Organisation du systéme de santé

Liberation.fr : Des cabinets de médecins généralistes expérimentent un autre mode de rémunération pour améliorer leur pratique

Janvier 2023, par infosecusanté

Liberation.fr : Des cabinets de médecins généralistes expérimentent un autre mode de rémunération pour améliorer leur pratique

Le groupe Ipso santé a lancé un nouveau programme en 2019 pour renforcer le suivi de ses patients, notamment les plus fragiles, et améliorer la prévention. Il s’appuie sur une rémunération via un forfait fixe mensuel par patient.

par Apolline Le Romanser

publié le 16/01/2023

Pénurie de médecins, déserts médicaux, cabinets débordés, praticiens démissionnaires… Le système de soins français suffoque, et celui de la médecine générale n’y fait pas exception. Le mouvement de grève des médecins libéraux, issu d’un collectif venu « de la base », témoigne du profond mal-être de la profession. Et derrière, les patients en pâtissent : 11 % de la population n’avait pas de médecin traitant en 2022, selon un rapport du Sénat. Face à cette situation peu tenable, certains acteurs essaient d’innover pour apporter des solutions. Ipso santé, groupe d’intérêt économique (GIE) qui chapeaute des cabinets de médecine générale à Paris, en fait partie. Il expérimente depuis 2019 un nouveau programme, nommé « médecin traitant renforcé ». Objectif : améliorer le suivi des patients, en particulier les plus fragiles, renforcer la prévention et la relation soignants soignés.

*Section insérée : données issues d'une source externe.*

Lemma execute_state_shape_witness :
  QuantumCircuit.num_qubits_ xz_circuit < SIZE_WIDTH /\
  QuantumState_num_qubits (fst (QuantumCircuit.execute xz_circuit)) =
    QuantumCircuit.num_qubits_ xz_circuit /\
  QuantumState_size (fst (QuantumCircuit.execute xz_circuit)) =
    2 ^ QuantumCircuit.num_qubits_ xz_circuit.
Proof.
  assert (Hn : QuantumCircuit.num_qubits_ xz_circuit < SIZE_WIDTH) by reflexivity.
  split; [exact Hn|]. exact (execute_state_shape xz_circuit Hn).
Defined.

(** ** Controlled gate against single gate *)

Lemma controlled_lookup_split g control target s k :
  target < SIZE_WIDTH -> control <> target -> k < vsize (amplitudes_ s) ->
  amplitudes_ (apply_controlled_gate g control target s) !! N.to_nat k =
  if N.testbit k control
  then amplitudes_ (apply_single_gate g target s) !! N.to_nat k
  else amplitudes_ s !! N.to_nat k.
Proof.
  intros Ht Hct Hk.
  rewrite apply_controlled_gate_lookup by assumption.
  destruct (N.testbit k control) eqn:Hc.
  - rewrite apply_single_gate_lookup by assumption. f_equal.
    unfold after_pass, paired. rewrite !controlled_sel_bit, !single_sel_bit.
    rewrite N.clearbit_neq by (intros E; apply Hct; symmetry; exact E).
    rewrite Hc. reflexivity.
  - rewrite (vsize_lookup _ _ Hk). f_equal.
    unfold after_pass, paired. rewrite !controlled_sel_bit.
    rewrite N.clearbit_neq by (intros E; apply Hct; symmetry; exact E).
    rewrite Hc. cbn [andb]. rewrite !andb_false_r. cbn [andb].
    destruct (N.testbit k target); reflexivity.
Qed.

(** X3. With [control <> target], both below 64, the controlled gate gives
    every index whose control bit is 1 the amplitude that the single gate on
    the target gives it, and every index whose control bit is 0 the
    amplitude it had. *)
Theorem controlled_gate_is_single_gate_under_control (g : Gate) (control target : size_t)
    (s : QuantumState) (k : size_t) :
  control < SIZE_WIDTH -> target < SIZE_WIDTH -> control <> target ->
  k < QuantumState_size s ->
  amplitudes_ (apply_controlled_gate g control target s) !! N.to_nat k =
  if N.testbit k control
  then amplitudes_ (apply_single_gate g target s) !! N.to_nat k
  else amplitudes_ s !! N.to_nat k.
Proof.
  unfold QuantumState_size. intros _. apply controlled_lookup_split.
Qed.

Lemma controlled_gate_is_single_gate_under_control_witness :
  0 < SIZE_WIDTH /\ 1 < SIZE_WIDTH /\ 0 <> 1 /\ 3 < QuantumState_size plus_zero /\
  amplitudes_ (apply_controlled_gate Gates.hadamard 0 1 plus_zero) !! N.to_nat 3 =
  if N.testbit 3 0
  then amplitudes_ (apply_single_gate Gates.hadamard 1 plus_zero) !! N.to_nat 3
  else amplitudes_ plus_zero !! N.to_nat 3.
Proof.
  assert (Hc : 0 < SIZE_WIDTH) by reflexivity.
  assert (Ht : 1 < SIZE_WIDTH) by reflexivity.
  assert (Hct : 0 <> 1) by discriminate.
  assert (Hk : 3 < QuantumState_size plus_zero) by (vm_compute; reflexivity).
  repeat (split; [assumption|]).
  exact (controlled_gate_is_single_gate_under_control Gates.hadamard 0 1 plus_zero 3
           Hc Ht Hct Hk).
Defined.

(** ** Probabilities under the Pauli gates and CNOT *)

Section Binary64Squares.
Local Open Scope Z_scope.

Lemma SF64mul_minus_one s m e :
  bounded prec emax m e = true ->
  SF64mul (S754_finite true 4503599627370496 (-52)) (S754_finite s m e) =
  S754_finite (negb s) m e.
Proof.
  intros Hb. unfold bounded, canonical_mantissa in Hb.
  apply andb_prop in Hb. destruct Hb as [Hc He].
  apply Z.eqb_eq in Hc. apply Z.leb_le in He.
  unfold SF64mul, SFmul. cbn [xorb].
  unfold binary_round_aux, shr_fexp.
  cbv [Pos.mul]. cbn [Zdigits2 digits2_pos shr_record_of_loc].
  match goal with |- context [fexp ?p ?q ?a] => replace (fexp p q a) with e end.
  2:{ rewrite <- Hc. f_equal. rewrite !Pos2Z.inj_succ. lia. }
  replace (e - (-52 + e)) with 52 by lia.
  cbn [shr SpecFloat.iter_pos shr_1 orb].
  cbn [shr_m loc_of_shr_record round_nearest_even shr_record_of_loc Zdigits2].
  replace (-52 + e + 52) with e by lia.
  rewrite Hc, Z.sub_diag. cbn [shr shr_m].
  change (emax - prec) with 971 in *.
  destruct (Z.leb_spec e 971); [reflexivity|lia].
Qed.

Questionnaire pour les patients
Cette expérimentation n’est pas la première d’Ipso santé. Le groupe a été créé en 2012 par des soignants et entrepreneurs, qui entendaient « repenser la médecine de proximité ». Depuis, quatre cabinets se sont implantés dans la capitale – deux autres devraient ouvrir prochainement à Lyon et Versailles. Chacun s’appuie sur une équipe pluridisciplinaire formée de médecins généralistes, sages-femmes, infirmiers, assistants médicaux, coordinateurs sociaux… Leur organisation doit permettre la coopération entre professionnels, décharger les médecins de tout ce qui ne relève pas de leur activité médicale. Et garantir l’accès aux soins, avec des horaires étendus et des consultations sans dépassements d’honoraires. Ipso a aussi fait de l’innovation une grande part de son identité – une équipe entière est dédiée à la recherche et développement.

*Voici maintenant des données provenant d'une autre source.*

Lemma throttle_throw_opens_no_window_witness :
  Throttle.truthy (Throttle.inThrottle Throttle.idle_cell) = false
  ∧ Throttle.resets Throttle.idle_cell = []
  ∧ Timing.failing_run () (Throttle.target Throttle.idle_cell)
    = Throw (Error "boom") 1%nat
  ∧ ∀ t, Timing.executes t
           (state_of (Throttle.throttled Timing.failing_run 16 () Throttle.idle_cell))
         = true.
Proof.
  split; [reflexivity|]. split; [reflexivity|]. split; [reflexivity|].
  exact (proj2 (proj2 (proj2
    (throttle_throw_opens_no_window Timing.failing_run 16 () Throttle.idle_cell
       (Error "boom") 1%nat eq_refl eq_refl eq_refl)))).
Defined.

(** ** Debounce wrapper *)

Section DebounceFacts.
Import Debounce.
Context {S A : Type} (func : A → S → completion S) (wait : nat).

Lemma advance_quiet (t : nat) (c : cell (S := S) (A := A)) :
  quiet c →
  quiet (advance_to func t c) ∧ target (advance_to func t c) = target c
  ∧ clock (advance_to func t c) = clock c `max` t.
Proof. unfold quiet, advance_to. intros Hq. by rewrite Hq. Qed.

Lemma advance_waiting_early (t d : nat) (a : A) (c : cell (S := S) (A := A)) :
  (t < d)%nat → waiting d a c →
  waiting d a (advance_to func t c) ∧ target (advance_to func t c) = target c
  ∧ clock (advance_to func t c) = clock c `max` t.
Proof.
  intros Ht (i & Hto & Hp). unfold advance_to, waiting. rewrite Hp. cbn.
  unfold step. rewrite Hp. cbn.
  destruct (Nat.leb_spec d t); [lia|]. cbn. rewrite Hto, Hp.
  split; [by exists i|done].
Qed.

Avec le programme « médecin traitant renforcé », le praticien – avec l’appui des autres professionnels du cabinet – élabore un plan d’accompagnement du patient sur plusieurs années. Un questionnaire est adressé à chaque nouveau patient pour aborder et prendre en compte ses éventuelles fragilités sociales, psychologiques dès son premier rendez-vous. Mais ce programme innove surtout par son mode de rémunération : les médecins ne sont pas payés à l’acte, par consultation, mais par capitation. C’est-à-dire selon un forfait mensuel fixe par patient. « Il est calculé par l’Assurance maladie, précise le cofondateur d’Ipso, Benjamin Mousnier-Lompré. Il y a d’abord un forfait “socle”, établi en fonction de la consommation de soins moyenne de la population française. Ensuite, on ajoute des “briques” selon les facteurs de risques du patient concerné : une personne âgée, un jeune enfant, une personne souffrant d’une maladie chronique ou d’un handicap demande plus de temps, donc le tarif augmente. » Ce forfait, intégralement remboursé, inclut les soins quotidiens. Mais il ne comprend pas les actes techniques, comme les sutures ou les poses de stérilet, qui continuent d’être facturés « à l’acte ».

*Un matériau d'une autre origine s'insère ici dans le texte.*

(** * clients/APIClient.go: the REST/JSON client of microapp

    A shallow embedding of [APIClient] and of its operations
    ([DoRequestWithResponseParam], [doRequest], [DoGet], [DoGetList],
    [DoPost], [DoDelete]), together with the parts of [encoding/json],
    [net/http] and [io/ioutil] that the operations call, and the
    properties of the client's specification.

    Conventions.
    - A Go [string] and a [[]byte] are Rocq [string]s (sequences of bytes).
    - A Go [int] status code is a [Z].
    - A value of static type [interface{}] is a [GoValue]; a
      [map[string]interface{}] is a [gmap string GoValue].
    - A Go function returning [(T, error)] returns a [Result T]; a function
      returning only [error] returns a [Result unit].
    - The observable effects of one call (request construction, the network
      exchange, reads of the response body, its closing) are recorded, in
      order, in a trace of [Event]s. *)

From stdpp Require Import gmap strings list.
From Stdlib Require Import ZArith NArith Ascii String.

Local Set Warnings "-register-all".
Local Open Scope string_scope.
Local Open Scope Z_scope.

(** ** Errors *)

(** Go [error] values.  [Errorf_w format err] is [fmt.Errorf(format, err)]
    for a format ending in the verb [%w], which wraps [err]; [Errorf_v format n]
    is [fmt.Errorf(format, n)] for a format ending in [%v] and an integer
    argument.  [APICallError] is the structured error of the package
    [microapp/error]. *)
Inductive GoError : Type :=
| errors_New (text : string)
| Errorf_w (format : string) (err : GoError)
| Errorf_v (format : string) (n : Z)
| io_EOF
| io_ErrUnexpectedEOF
| json_SyntaxError
| json_UnmarshalTypeError
| json_UnsupportedTypeError
| json_UnsupportedValueError
| json_InvalidUnmarshalError
| http_InvalidMethod (method : string)
| OtherError (text : string)
| APICallError (url : string) (status : option Z) (body : option string)
               (cause : GoError).

Inductive Result (A : Type) : Type :=
| Ok (a : A)
| Err (e : GoError).
Arguments Ok {A} a.
Arguments Err {A} e.

(** Modelled from the spec: [NewAPICallError] of the package
    [github.com/islax/microapp/error] is imported by the client and is not
    part of its file.  The specification describes it as a factory that,
    given the url, an optional status code, an optional body text and a
    cause, produces an error object carrying all four; the two optional
    arguments are Go pointers, [nil] being [None]. *)
Definition NewAPICallError (url : string) (status : option Z)
    (body : option string) (cause : GoError) : GoError :=
  APICallError url status body cause.

(** ** Dynamic values *)

(** A [float64] is kept as a decimal literal that denotes it; binary
    rounding and the formatting of numbers are outside the model. *)
Inductive float64 : Type :=
| Finite (literal : string)
| NaN
| Inf (negative : bool).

L’explication peut sembler abstraite, mais ses effets sont très concrets. La docteure Laurene Bernard, qui exerce depuis deux ans au cabinet de l’Ourcq (XIXe arrondissement), l’assure en tout cas. « Suivre des patients, surtout quand ils sont plus fragiles, prend du temps pendant et en dehors des consultations. Il faut être à l’écoute, passer des appels, envoyer des mails… Par exemple, je suis des personnes âgées en Ehpad : je ne les vois pas toutes les semaines, mais j’appelle régulièrement des spécialistes pour coordonner leurs soins. Cette rémunération par forfait permet de valoriser financièrement tout ce temps passé sur le suivi d’un patient. »

Compenser les limites du paiement à l’acte
Car le paiement à l’acte, qui représente une grande partie de la rémunération de la majorité des médecins libéraux, présente de sérieuses limites. « Ce mode de financement a l’avantage d’inciter les médecins à faire beaucoup de soins, parce que c’est rentable pour eux, précise Nicolas Da Silva, économiste de la santé. Le problème c’est que, pour le dire vite, leur activité professionnelle est logiquement tournée vers ce qui est rémunérateur. » Un modèle fondé uniquement sur le paiement à l’acte ne prend pas en compte le temps supplémentaire que nécessite le suivi d’une personne atteinte de maladie chronique, ni celui pris pour faire de la prévention, ou coordonner des soins avec d’autres soignants. En clair, il n’incite pas – économiquement parlant – les médecins à prendre en charge des patients plus fragiles.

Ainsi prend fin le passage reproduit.